1. Create 10 minute "buckets" across a week
- 7 days/week * 24 hours/day * 60 minutes/hour / (10 minutes/bucket) = 1008 buckets/week
- bucket duration can be configured via `config.toml`
2. Grab all friend Online/Offline events from `VRCX.sqlite3`
3. Optionally, filter friends to some subset configured in `config.toml`
4. Iterate over the events in chronological order
5. For an Online event, add the event time to a UserId->Time map.

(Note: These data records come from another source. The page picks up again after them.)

Definition versionAction := string → string → Z → string → M World unit.
Fixpoint for_versions (action : versionAction) (tenant path now : string) (versions : list Z) : M World unit :=
  match versions with
  | [] => ret tt
  | version :: versions => action tenant path version now ;! for_versions action tenant path now versions
  end.
Definition mark_body (action : versionAction) (tenant path : string) (versions : list Z) : M World unit :=
  let! versions :=
    match versions with
    | [] => let! resolved := readCurrentVersion tenant path in
            if negb (snd resolved) then fail [ErrNotFound] else ret [fst resolved]
    | _ => ret versions
    end in
  let! now := timestamp in
  for_versions action tenant path now versions.
Definition mark (action : versionAction) (tenant path : string) (versions : list Z) : M World unit :=
  lift_result (validateLocation tenant path) ;!
  if existsb (fun version => version <? 1) versions then fail [ErrInvalidVersion]
  else with_tx (mark_body action tenant path versions).
Definition Delete : string → string → list Z → M World unit := mark delete_action.
Definition Undelete : string → string → list Z → M World unit := mark undelete_action.
Definition Destroy : string → string → list Z → M World unit := mark destroy_action.

(** ** rewrap.go: the walk over [secret_versions] *)
Notation cursor := (string * string * Z)%type (only parsing).
Definition envelope_of_row (row : SecretVersionRow) : crypto.Envelope :=
  crypto.MkEnvelope (sv_kek_version row) (sv_wrapped_dek row) (sv_ciphertext row).
Definition rewrapped_row (env : crypto.Envelope) (row : SecretVersionRow) : SecretVersionRow :=
  MkSecretVersion (crypto.KEKVersion env) (crypto.WrappedDEK env) (sv_ciphertext row) (sv_created_at row)
    (sv_deleted_at row) (sv_destroyed_at row).
(** [(tenant, path, version) > (?, ?, ?)] *)
Definition cursor_before (a b : cursor) : bool := lex (lex Z.ltb) (a.1.1, (a.1.2, a.2)) (b.1.1, (b.1.2, b.2)).
#[export] Instance secret_rows : Walkable (string * string * Z) SecretVersionRow := {|
  rows := secret_versions; set_rows := set_secret_versions; live row := negb (is_some (sv_destroyed_at row));
  envelope_of := envelope_of_row; rewrapped := rewrapped_row; before := cursor_before |}.
#[export] Instance secret_rows_laws : WalkableLaws (string * string * Z) SecretVersionRow.
Proof.
  split; try done.
  - intros [v d c] row. cbn. unfold envelope_of_row, rewrapped_row. cbn. by intros ->.
  - by intros [].
  - intros k. cbn. unfold cursor_before. repeat (apply lex_irrefl; intros ?). apply Z.ltb_irrefl.
  - intros [[t p] v] [[t' p'] v'] Hne. cbn. unfold cursor_before. cbn [fst snd]. apply lex_total; [|congruence].
    intros [q x] [q' y] Hq. apply lex_total; [|done]. clear.  intros x y Hxy. rewrite !Z.ltb_lt. lia.
  - intros k1 k2 k3. cbn. apply lex_trans. apply lex_trans. intros x y z. rewrite !Z.ltb_lt. lia.
Qed.
Definition Rewrapper := string → string → Z → crypto.Envelope → M World (crypto.Envelope * bool).
Definition Rewrap (rewrap : Rewrapper) : World → RewrapProgress * result unit * World :=
  walk (fun k envelope => rewrap k.1.1 k.1.2 k.2 envelope) ("", "", 0).

(** ** service.go *)
Section service.
Context `{Cipher} (maxVersions : Z).
Definition locate (tenant path : string) (version : Z) : crypto.AAD := crypto.MkAAD tenant path version.
Definition Service_Put (tenant path : string) (plaintext : list Z) (expect : Expectation) : M World Z :=
  lift_result (validateLocation tenant path) ;!
  Put maxVersions tenant path expect (fun version => cipher_Seal tenant plaintext (locate tenant path version)).
Definition Service_Get (tenant path : string) (version : Z) : M World Value :=
  let! record := Get tenant path version in
  let! plaintext := cipher_Open tenant (r_Envelope record) (locate tenant path (r_Version record)) in
  ret (MkValue (r_Tenant record) (r_Path record) (r_Version record) plaintext (r_CreatedAt record)).
Definition Service_Metadata (tenant path : string) : M World Metadata := GetMetadata tenant path.
Definition Service_Delete (tenant path : string) (versions : list Z) : M World unit := Delete tenant path versions.
Definition Service_Undelete (tenant path : string) (versions : list Z) : M World unit := Undelete tenant path versions.
Definition Service_Destroy (tenant path : string) (versions : list Z) : M World unit := Destroy tenant path versions.
Definition Service_Rewrap : World → RewrapProgress * result unit * World :=
  Rewrap (fun tenant path version envelope => cipher_Rewrap tenant envelope (locate tenant path version)).
End service.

- If there is already an Online event, simply overwrite it, as we are trying to make time ranges
6. For an Offline event, pop the preceding Online event from the map
- If there is no Online event, we can't build a time range, so drop it
- Take into account when VRCX was or wasn't running, truncating time ranges as necessary
7. For each bucket covered by the Online->Offline time range, increment the bucket's count by 1.
8. Optionally, normalize friend online counts according to when VRCX was actually collecting data in order to remove bias.
The buckets now contain the number of friends online during that time. This can be trivially exported to a tab-delimited file and charted as a histogram.